Bir ülkenin gelişmişlik düzeyinin sadece rakamlarla açıklanmasına hep itiraz ettim.

O KAZAYA BİR DE BURADAN BAKIN

Ankara’da. Cebeci’de. Benim fakültemin olduğu yerde bir belediye otobüsü kaldırıma çıkıp insanları altına aldı. Şoför çıldırmış gibiymiş.

Şimdi otobüsün aksamını, sürücüsünün psikolojik testlerini inceliyorlar.

Geçiniz.

Şoförün çalışma koşullarına bakacaksınız önce.

Her gün aynı çıldırtıcı trafik. Çoğumuz bir saat bile katlanamıyoruz, delirecek gibi oluyoruz. İpsizi, sapsızı trafikte terör estiriyor.

Trafik polisi pes etmiş durumda.

Otobüslerin içi ayrı felaket. O kalabalıkta herkesin bir derdi var. Gerilim üst düzeyde.

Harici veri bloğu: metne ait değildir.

Example ActiveSignerSet_spec_witness :
  exists s, ActiveSignerSet (demo_books 5) = Ok s /\ Version s = 2%N /\
    set_active (currentHeight (demo_books 5)) s = true.
Proof.
  assert (Hk : sets_keyed (demo_books 5)).
  { unfold sets_keyed, demo_books. cbn [upd_processedClaims upd_supplyByDenom upd_signerSets
      upd_currentHeight NewKeeper signerSets]. apply map_Forall_insert_2; [done|].
    by apply map_Forall_singleton. }
  pose proof (ActiveSignerSet_spec (demo_books 5) Hk) as Hspec.
  assert (Hrun : match ActiveSignerSet (demo_books 5) with Ok s => Version s | Err _ => 0%N end = 2%N)
    by (vm_compute; reflexivity).
  destruct (ActiveSignerSet (demo_books 5)) as [s|e]; [|discriminate Hrun].
  exists s. destruct Hspec as (_ & Hact & _). exact (conj eq_refl (conj Hrun Hact)).
Defined.

Example bridge_export_import_witness :
  exists k', ImportState (ExportState (demo_books 5)) (demo_books 0) = (Ok tt, k') /\
    same_books (demo_books 5) k' /\ registryKeeper k' = registryKeeper (demo_books 0) /\
    limitsKeeper k' = limitsKeeper (demo_books 0) /\ pauserKeeper k' = pauserKeeper (demo_books 0) /\
    prefixStore k' = prefixStore (demo_books 0).
Proof.
  apply (bridge_export_import (demo_books 5) (demo_books 0)).
  - unfold sets_normal, demo_books. cbn [upd_processedClaims upd_supplyByDenom upd_signerSets
      upd_currentHeight NewKeeper signerSets]. apply map_Forall_insert_2; [by vm_compute|].
    apply map_Forall_singleton. by vm_compute.
  - intros He. apply (f_equal size) in He. vm_compute in He. discriminate He.
  - vm_compute. discriminate.
Defined.
(* ===== verification/Bridge.v ===== *)
(** [x/bridge/keeper], part two: verification of attestations, execution of
    deposit claims and of withdrawals (keeper.go, verify_attestation.go,
    verify_signature.go, accounting.go, msg_server.go). *)

From S2P Require Import Prelude.
From S2P Require Import GoStrings.
From S2P Require Import Sha256.
From S2P Require Import Errors.
From S2P Require Import PrefixStore.
From S2P Require Import Pauser.
From S2P Require Import Registry.
From S2P Require Import Limits.
From S2P Require Import BridgeTypes.
From S2P Require Import BridgeState.
From stdpp Require Import strings.

(** ** Attestation verification *)

Section verification.
Context `{MapIteration} `{Crypto}.

Definition verifyProof (proof : AttestationProof) (digest : string) : result string :=
  if decide (Signature proof = EmptyString) then Err (Sentinel ErrInvalidAttestationSignature)
  else match RecoverCompact (Signature proof) digest with
       | Err e => Err (Joined (Sentinel ErrInvalidAttestationSignature) e)
       | Ok pk =>
           let recovered := SignerAddressFromPublicKey pk in
           if decide (recovered = NormalizeSignerAddress (Signer proof)) then Ok recovered
           else Err (Sentinel ErrInvalidAttestationSignature)
       end.

(** The proof loop: [seen] addresses and the number of verified signers, a
    [uint32]. *)
Fixpoint count_verified (digest : string) (allowed seen : gset string) (verified : N)
    (proofs : list AttestationProof) : N :=
  match proofs with
  | [] => verified
  | p :: rest =>
      match verifyProof p digest with
      | Err _ => count_verified digest allowed seen verified rest
      | Ok recovered =>
          if decide (recovered ∈ seen) then count_verified digest allowed seen verified rest
          else count_verified digest allowed ({[ recovered ]} ∪ seen)
                 (if decide (recovered ∈ allowed) then (verified + 1) mod two32 else verified)%N rest
      end
  end.

Definition allowed_signers (set : SignerSet) : gset string :=
  list_to_set (map NormalizeSignerAddress (SetSigners set)).

Definition verifyDepositClaim (k : Keeper) (claim : DepositClaim) (attestation : Attestation)
    : result unit :=
  let? _ := attestation_ValidateBasic attestation in
  let? _ := first_error [
    (negb (eqs (MessageID (Identity claim)) (AttMessageID attestation)), Sentinel ErrMessageIDMismatch);
    (negb (eqs (Digest claim) (PayloadHash attestation)), Sentinel ErrPayloadHashMismatch);
    ((Deadline claim <? currentHeight k)%N, Sentinel ErrFinalityWindowExpired);
    ((Expiry attestation <? currentHeight k)%N, Sentinel ErrAttestationExpired)
  ] in
  let? activeSignerSet := ActiveSignerSet k in
  let? _ := first_error [
    (negb (N.eqb (SignerSetVersion attestation) (Version activeSignerSet)),
      Sentinel ErrSignerSetVersionMismatch);
    ((Threshold attestation <? SetThreshold activeSignerSet)%N,
      Sentinel ErrInsufficientAttestationQuorum)
  ] in
  let? digest := SigningDigest attestation in
  let verifiedSigners :=
    count_verified digest (allowed_signers activeSignerSet) ∅ 0 (Proofs attestation) in
  ensure (verifiedSigners <? SetThreshold activeSignerSet)%N
    (Sentinel ErrInsufficientAttestationQuorum).
End verification.

(** ** Deposit claims

    A rejected claim returns both a result and an error. *)

Definition Exec (A : Type) : Type := M (ClaimResult * error) Keeper A.

Definition rejected (messageID : string) : ClaimResult :=
  mk_result ClaimStatusRejected messageID EmptyString None.

(** [if err != nil { k.rejectedClaims++; return ClaimResult{rejected}, err }] *)
Definition or_reject {A} (messageID : string) (m : Op Keeper A) : Exec A := fun k =>
  match m k with
  | (Ok a, k') => (Ok a, k')
  | (Err e, k') => (Err (rejected messageID, e), upd_rejectedClaims u64_incr k')
  end.

Section execution.
Context `{MapIteration} `{Crypto}.

Definition acceptDepositClaim (claimKey : string) (claim : DepositClaim) (asset : Asset)
    : Op Keeper ClaimResult :=
  let denom := bridgeDenomForAsset asset in
  modify (mintRepresentation denom (cloneAmount (Amount claim))) ;;;
  modify (upd_processedClaims <[claimKey :=
    mk_claim_record (MessageID (Identity claim)) (SourceTxHash (Identity claim)) denom
      (BridgeTypes.AssetID claim) (Recipient claim) (cloneAmount (Amount claim))
      ClaimStatusAccepted]>) ;;;
  ret (mk_result ClaimStatusAccepted (MessageID (Identity claim)) denom
         (Some (cloneAmount (Amount claim)))).

Definition paused_asset (k : Keeper) (assetID : string) : result unit :=
  match AssertNotPaused (pauserKeeper k) assetID with
  | Ok _ => Ok tt
  | Err _ => Err (Wrapf ErrAssetPaused assetID)
  end.

Definition find_asset (k : Keeper) (assetID : string) : result Asset :=
  match GetAsset (registryKeeper k) assetID with
  | Some asset => Ok asset
  | None => Err (Sentinel ErrUnknownAsset)
  end.

Definition record_transfer (assetID : string) (amount : option Z) : Op Keeper unit :=
  let! height := gets currentHeight in
  zoom limitsKeeper (fun l => upd_limitsKeeper (fun _ => l))
    (RecordTransferAtHeight assetID amount height).

Definition ExecuteDepositClaim (claim : DepositClaim) (attestation : Attestation)
    : Exec ClaimResult :=
  let id := MessageID (Identity claim) in
  let assetID := BridgeTypes.AssetID claim in
  or_reject id (query ensureCircuitHealthy) ;;;
  or_reject EmptyString (lift (deposit_ValidateBasic claim)) ;;;
  let claimKey := identity_ReplayKey (Identity claim) in
  or_reject id (query (fun k =>
    ensure (bool_decide (is_Some (processedClaims k !! claimKey))) (Sentinel ErrDuplicateClaim))) ;;;
  or_reject id (query (fun k => verifyDepositClaim k claim attestation)) ;;;
  let! asset := or_reject id (query (fun k => find_asset k assetID)) in
  or_reject id (throw_if (negb (Enabled asset)) (Sentinel ErrAssetDisabled)) ;;;
  or_reject id (query (fun k => paused_asset k assetID)) ;;;
  or_reject id (query (fun k =>
    CheckTransferAtHeight (limitsKeeper k) assetID (Amount claim) (currentHeight k))) ;;;
  or_reject id (record_transfer assetID (Amount claim)) ;;;
  let! accepted := or_reject id (acceptDepositClaim claimKey claim asset) in
  or_reject id CheckAccountingInvariant ;;;
  or_reject id persist ;;;
  ret accepted.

Bir de sürücünün kendi kişisel sıkıntılarını ekleyin.

Risk içeren işlerde yöneticiler otobüsü suçlamak yerine, mesai saatlerine bakmalılar.

Bir belediye otobüsü sürücüsü, normal mesaisinin üçte biri kadar mesai yapmalı.

Böylece, sürücü istihdamını artırıp, belediye işletmelerinin zenginleşmesini yerine, insanı mutlu etmeyi öncelemeli.

AKLIMDA KALAN

“Hayal kur ama kendini kaptırma” tavsiyesi: NASA, Mars’ta yerleşik hayat için “koloni mimarisi” yarışması düzenliyormuş. Biz dünyalılar için ulaşımı olanaksız olan bir gezegende bulunan bir damlalık su benzeri bir buluntunun sonucu bu. Koloni mimarisi çiziliyorsa, yarın bilemedin üç beş yıl sonra oradayız sanılacak. Var mısınız şimdi bizimkiler oraya, residance projeleri geliştirsin. Kendisine, çocuklarına birer kat ayırıp, içini de dayayıp döşesin. Dünya da böyle yönetiliyor zaten, asla ulaşılamayacak şeylere, ulaşabileceği hissini yayarak. Bilgisayar ve simülasyon programları da dünyayı yönetenlerin en önemli aracı oluveriyor. Gitmesek de, görmesek de o köy bizim köyümüz ama o gezegen bizim gezegenimiz değil. Zira, dünya o eski dünya değil.